À Florence, le processus a commencé depuis le 10 décembre dernier, dans le cadre d'un accord signé en 2010 avec le ministère de la Culture en mars 2010 pour la numérisation de 500.000 à 1 million de textes. Pour la bibliothèque, ce seront également des ouvrages avant 1871. 

 

L'accord signé avec le ministère de la Culture implique également la bibliothèque de Naples et l'Istituto Centrale per il Catalogo Unico delle Biblioteche italiane et l'Informazioni Bibliografiche- ICCU. Une relation qui semble satisfaisante pour les autorités italiennes qui voient dans cette solution une manière de prévenir le vol et la détérioration des ouvrages. 

 

Les fichiers, comme d'habitude, seront consultables depuis Google Books, mais également dans les sites de Europeana, manifestement, ou tout autre site appartenant ou découlant du ministère de la Culture italien.

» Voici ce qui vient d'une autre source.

(** The thread has arrived: the members of the barrier after that. *)
Lemma arrived_within s br :
  within Before s → load (barriers s) b = Some br → ∀ g,
  (∀ br, br_state (g br) = br_state br ∧ br_threshold (g br) = br_threshold br ∧ br_cond (g br) = br_cond br ∧ br_mutex (g br) = br_mutex br) →
  (br_count (g br), br_cycle (g br)) = arrive th (br_count br, br_cycle br) →
  let s' := set_barriers (alter g b) s in
  let p' := After (br_count br) (br_cycle br) 0 in
  within p' s' ∧ mine Before s p' s' ∧ load (barriers s') b = Some (g br) ∧ cstate s' = cstate s.
Proof.
  intros [[Hb Hl] Hm Hp Hw] Hbr g Hg Hx s' p'. assert (load (barriers s') b = Some (g br)) as Hbr' by (by apply load_alter_eq).
  pose proof (bx_load _ _ Hbr) as Hb1. pose proof (bx_load _ _ Hbr') as Hb2. rewrite Hx in Hb2. cbn in Hp. rewrite Hb1 in Hp.
  split_and!; [| |done|done].
  - split; [split; [by apply base_bar|by apply (lockok_same s)]|done| |done]. split; [done|]. exact Hb2.
  - split_and!; [|intros o c Ho Hc; congruence|done]. right. rewrite Hb1. by split_and!.
Qed.

(** What a call of [pth_barrier_reach] ends with, for a thread with the cancellation
    state [cs]. *)
Definition reached (cs : option Z) (_ : nat) p (rv : Z) s : Prop :=
  ∃ c y n, p = After c y n ∧ ticket_ok th p (bx s) ∧ env s ∧ mxst s = Some MFree ∧ cstate s = cs ∧
    if decide (c = 1) then rv = PTH_BARRIER_TAILLIGHT ∧ n = 0%nat
    else rv = 1 ∧ c - 1 ≤ Z.of_nat n ∧ (bx s).2 ≠ y.
(** ** The thread itself *)
Section exit.
Context {Kern : Kernel} {Kn : Knot}.
Context (kc : N → N → K → K).
Hypothesis call_kern : ∀ f a s, call f a s = ORet tt (set_kern (kc f a) s).
Implicit Types (s : St) (P : qid → list (N * Z)) (own : N → list N * list N) (t : N) (n : qnode tcb) (a : locks).

(** A thread that has ended with the value [v]. *)
Definition departed (v : N) (e : Z) : tcb → tcb :=
  set_mctx_error (λ _, e) ∘ set_state (λ _, PTH_STATE_DEAD) ∘ set_join_arg (λ _, v) ∘ emptied.
Definition gone v t l vs s : St := set_threads (alter (on_body (departed v (errno s))) t) (aftermath kc l vs [] s).

Lemma gone_torn v t l vs s :
  gone v t l vs s =
    set_threads (alter (on_body (set_mctx_error (λ _, errno s))) t) (set_threads (alter (on_body (set_state (λ _, PTH_STATE_DEAD))) t)
      (set_threads (alter (on_body (set_join_arg (λ _, v))) t) (torn kc t l vs s))).
Proof.
  transitivity (set_kern (run_calls kc (last_calls s l vs)) (set_cleanup_recs (without l.*1)
    (set_threads (alter (on_body (set_mctx_error (λ _, errno s))) t ∘ (alter (on_body (set_state (λ _, PTH_STATE_DEAD))) t ∘
      (alter (on_body (set_join_arg (λ _, v))) t ∘ alter (on_body emptied) t))) s))); [|reflexivity].
  transitivity (set_kern (run_calls kc (last_calls s l vs)) (set_cleanup_recs (without l.*1)
    (set_threads (alter (on_body (departed v (errno s))) t) s))); [reflexivity|].
  do 2 f_equal. apply set_threads_ext. unfold compose. rewrite !alter_on_body_comp. done.
Qed.

Lemma exit_run garbage fuel v s t n n' l vs a ms :
  closing s t n l vs → lock_repr s a → lock_inv a → pth_current s = t → t ≠ pth_main s → load (threads s) (pth_sched s) = Some n' →
  lk_held a !! t = Some ms → (∀ m, m ∈ ms → lk_mx a !! m = Some (MHeld t 1)) → (length l < fuel)%nat →
  ∃ s' k, pth_exit garbage fuel v s = OSwitch s' k ∧ lock_repr s' (parted ms a) ∧ lockless s' = lockless (gone v t l vs s).
Proof.
  intros Hc Ha Hi Hcur Hmain Hs Hl Hm Hf. pose proof (cg_load _ _ _ _ _ Hc) as Hn.
  assert (lk_cur a = t) as Hlc by (by rewrite (lr_cur _ _ Ha)). rewrite <- Hlc in Hl, Hm.
  assert (lock_repr (torn kc t l vs s) a) as Ha1.
  { apply (lock_repr_alter s a t emptied) in Ha; [|done]. destruct Ha. by split. }
  destruct (releaseall_self _ a ms Ha1 Hi Hl Hm) as (s1 & Hr1 & Ha1' & Hk1). rewrite Hlc in Hr1.
  assert (load (threads (torn kc t l vs s)) t = Some (on_body emptied n)) as Hn0 by (by apply load_alter_eq).
  destruct (lockless_load _ _ _ _ Hk1 Hn0) as (n1 & Hn1 & _).
  assert (pth_current s1 = t) as Hcur1 by (etrans; [exact (f_equal pth_current Hk1)|done]).
  assert (pth_main s1 = pth_main s) as Hmain1 by exact (f_equal pth_main Hk1).
  assert (pth_sched s1 = pth_sched s) as Hs1 by exact (f_equal pth_sched Hk1).
  assert (errno s1 = errno s) as He1.
  { rewrite <- (lr_errno _ _ Ha1'), <- (lr_errno _ _ Ha). by destruct ms. }
  set (s2 := set_threads (alter (on_body (set_join_arg (λ _, v))) t) s1).
  set (s3 := set_threads (alter (on_body (set_state (λ _, PTH_STATE_DEAD))) t) s2).
  assert (∃ m, load (threads s3) (pth_sched s3) = Some m) as [m Hm3].
  { assert (∃ m, load (threads (torn kc t l vs s)) (pth_sched s) = Some m) as [m0 Hm0].
    { cbn. rewrite load_alter. case_decide; rewrite Hs; by eexists. }
    destruct (lockless_load _ _ _ _ Hk1 Hm0) as (m1 & Hm1 & _). change (pth_sched s3) with (pth_sched s1). rewrite Hs1.
    cbn. rewrite !load_alter, Hm1. repeat case_decide; by eexists. }
  destruct (switch_run s3 (on_body (set_state (λ _, PTH_STATE_DEAD)) (on_body (set_join_arg (λ _, v)) n1)) m) as (k & Hk & _); [|done|].
  { change (pth_current s3) with (pth_current s1). rewrite Hcur1. cbn. by apply load_alter_eq, load_alter_eq. }
  eexists _, _. split_and!.
  - unfold pth_exit. erewrite cbind_atom by done. erewrite cbind_atom by done. rewrite Hcur, bool_decide_false by done.
    erewrite cbind_ret by done. erewrite cbind_atom by done. rewrite Hcur.
    erewrite cbind_ret by (rewrite (cleanup_run kc call_kern _ _ _ _ _ _ Hc Hf); by apply atom_run).
    erewrite cbind_atom by done. erewrite cbind_atom by done. rewrite Hcur1, Hmain1, bool_decide_false by done. cbn [negb].
    erewrite cbind_switch; [reflexivity|]. erewrite cbind_atom by (by eapply stt_run). erewrite cbind_atom.
    2: { eapply stt_run. by apply load_alter_eq. }
    exact Hk.
  - change (pth_current s3) with (pth_current s1). change (errno s3) with (errno s1).
    by apply lock_repr_alter; [apply lock_repr_alter; [apply lock_repr_alter|]|].
  - change (pth_current s3) with (pth_current s1). change (errno s3) with (errno s1). rewrite Hcur1, He1, gone_torn.
    apply lockless_alter; [done|]. apply lockless_alter; [done|]. by apply lockless_alter.
Qed.

Lemma gone_lookup v t l vs s s' n x :
  load (threads s) t = Some n → lockless s' = lockless (gone v t l vs s) →
  ringless <$> threads s' !! x =
    if decide (x = t) then Some (set_mutexring (λ _, Ring.PTH_RING_INIT) (departed v (errno s) (q_body n))) else ringless <$> threads s !! x.
Proof.
  intros [_ Hn]%load_Some He. pose proof (f_equal (fmap q_body) (lockless_lookup _ _ x He)) as Hx. clear He.
  rewrite <- !option_fmap_compose in Hx. etrans; [exact Hx|]. cbn. rewrite lookup_alter. case_decide; [subst|by rewrite decide_False by congruence].
  rewrite decide_True by done. by rewrite Hn.
Qed.

Lemma rest_current f s : rest (set_pth_current f s) = set_pth_current f (rest s).
Proof. done. Qed.

(** The scheduler takes over a thread that has ended. *)
Lemma retire_run s P t n :
  qrepr s P → unqueued P t → pq_ok (P DQ) → load (threads s) t = Some n → state (q_body n) = PTH_STATE_DEAD →
  cleanups (q_body n) = NULL → (∀ y, y ∈ own_stack n → is_Some (load (longs s) y)) →
  ∃ s', retire t s = Some (tt, s') ∧ pth_current s' = NULL ∧
    if joinable (q_body n) =? 0 then
      qrepr s' P ∧ threads s' = delete t (threads s) ∧ rest s' = rest (set_pth_current (λ _, NULL) (set_longs (without (own_stack n)) s))
    else
      qrepr s' (<[DQ := pq_ins PTH_PRIO_STD t (P DQ)]> P) ∧ rest s' = rest (set_pth_current (λ _, NULL) s) ∧
      ∀ x, q_body <$> threads s' !! x = q_body <$> threads s !! x.
Proof.
  intros Hq Hu Hok Hn Hst Hcl Hlongs.
  assert (∀ s1, (if joinable (q_body n) =? 0 then pth_tcb_free t else onq DQ (pth_pqueue_insert PTH_PRIO_STD t)) s = Some (tt, s1) →
    retire t s = Some (tt, set_pth_current (λ _, NULL) s1)) as Hend.
  { intros s1 Hr. unfold retire. rewrite (bind_run _ _ _ _ _ (ldt_run _ state _ _ Hn)), Hst, bool_decide_true by done.
    rewrite (bind_run _ _ tt s (set_pth_current (λ _, NULL) s1)); [done|]. rewrite (bind_run _ _ _ _ _ (ldt_run _ joinable _ _ Hn)).
    by rewrite (bind_run _ _ _ _ _ Hr). }
  destruct (joinable (q_body n) =? 0).
  - destruct (end_detached s P t n Hq Hu Hn Hcl Hlongs) as (s1 & Hr & Hq1 & Ht1 & Hr1). eexists. split; [by apply Hend|].
    split_and!; [done|by apply (qrepr_same s1); [|intros []|]|done|].
    rewrite !rest_current. f_equal. exact Hr1.
  - destruct (proj1 (wp_run _ _ _) (onq_insert_spec DQ PTH_PRIO_STD t s P Hq Hok ltac:(done) Hu ltac:(by eexists)))
      as ([] & s1 & Hr & Hq1 & Hr1 & Hb1). eexists. split; [by apply Hend|].
    split_and!; [done|by apply (qrepr_same s1); [|intros []|]| |done].
    rewrite !rest_current. f_equal. exact Hr1.
Qed.

(** A thread that had ended keeps the facts that joining relies on. *)
Lemma owns_alike s s' x o :
  owns s x o → ringless <$> threads s' !! x = ringless <$> threads s !! x →
  longs s' = longs s → (∀ y, y ∈ o.2 → cleanup_recs s' !! y = cleanup_recs s !! y) → owns s' x o.
Proof.
  intros (m & l & [Hx Hm]%load_Some & Hstk & Hlongs & Hc & Hrecs & Hnd) Hb Hl Hr. rewrite Hm in Hb.
  destruct (threads s' !! x) as [m'|] eqn:Hm'; [|done]. apply (inj Some) in Hb.
  assert (stack (q_body m') = stack (q_body m)) as E1 by exact (f_equal stack Hb).
  assert (stackloan (q_body m') = stackloan (q_body m)) as E2 by exact (f_equal stackloan Hb).
  assert (cleanups (q_body m') = cleanups (q_body m)) as E3 by exact (f_equal cleanups Hb). clear Hb.
  exists m', l. rewrite E1, E2, E3, Hl. split_and!; [by apply load_Some|done|done| |done|done].
  eapply cl_chain_frame; [done|]. by rewrite <- Hrecs.
Qed.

Les bib partenaires, de leur côté, auront la possibilité d'utiliser les copies numériques en totalité ou en partie, pour des sites Web d'entreprises - sans que l'on ne sache cependant quelles en seront les conditions. 

 

La consultation sans limites ni de temps ni d'espace des oeuvres présente également un atout économique largement mis en avant par le ministère. Le projet donnera une solution alternative viable, en complément de la version physique originelle du manuscrit. La première phase opérationnelle impliquait d'établir un état des lieux de la conservation des collections, en vue de les préparer à la numérisation - et les manipulations qui s'en suivent. 

 

À la demande expresse du ministère, Google a créé un centre de numérisation en Italie où sera effectué le travail de scan et la production des fichiers numériques, page à page, puis la reconnaissance optique des caractères. Google assure également le transport des volumes depuis les bibliothèques jusqu'à sa centrale de numérisation, et assurera les ouvrages sur leur trajet aller comme retour.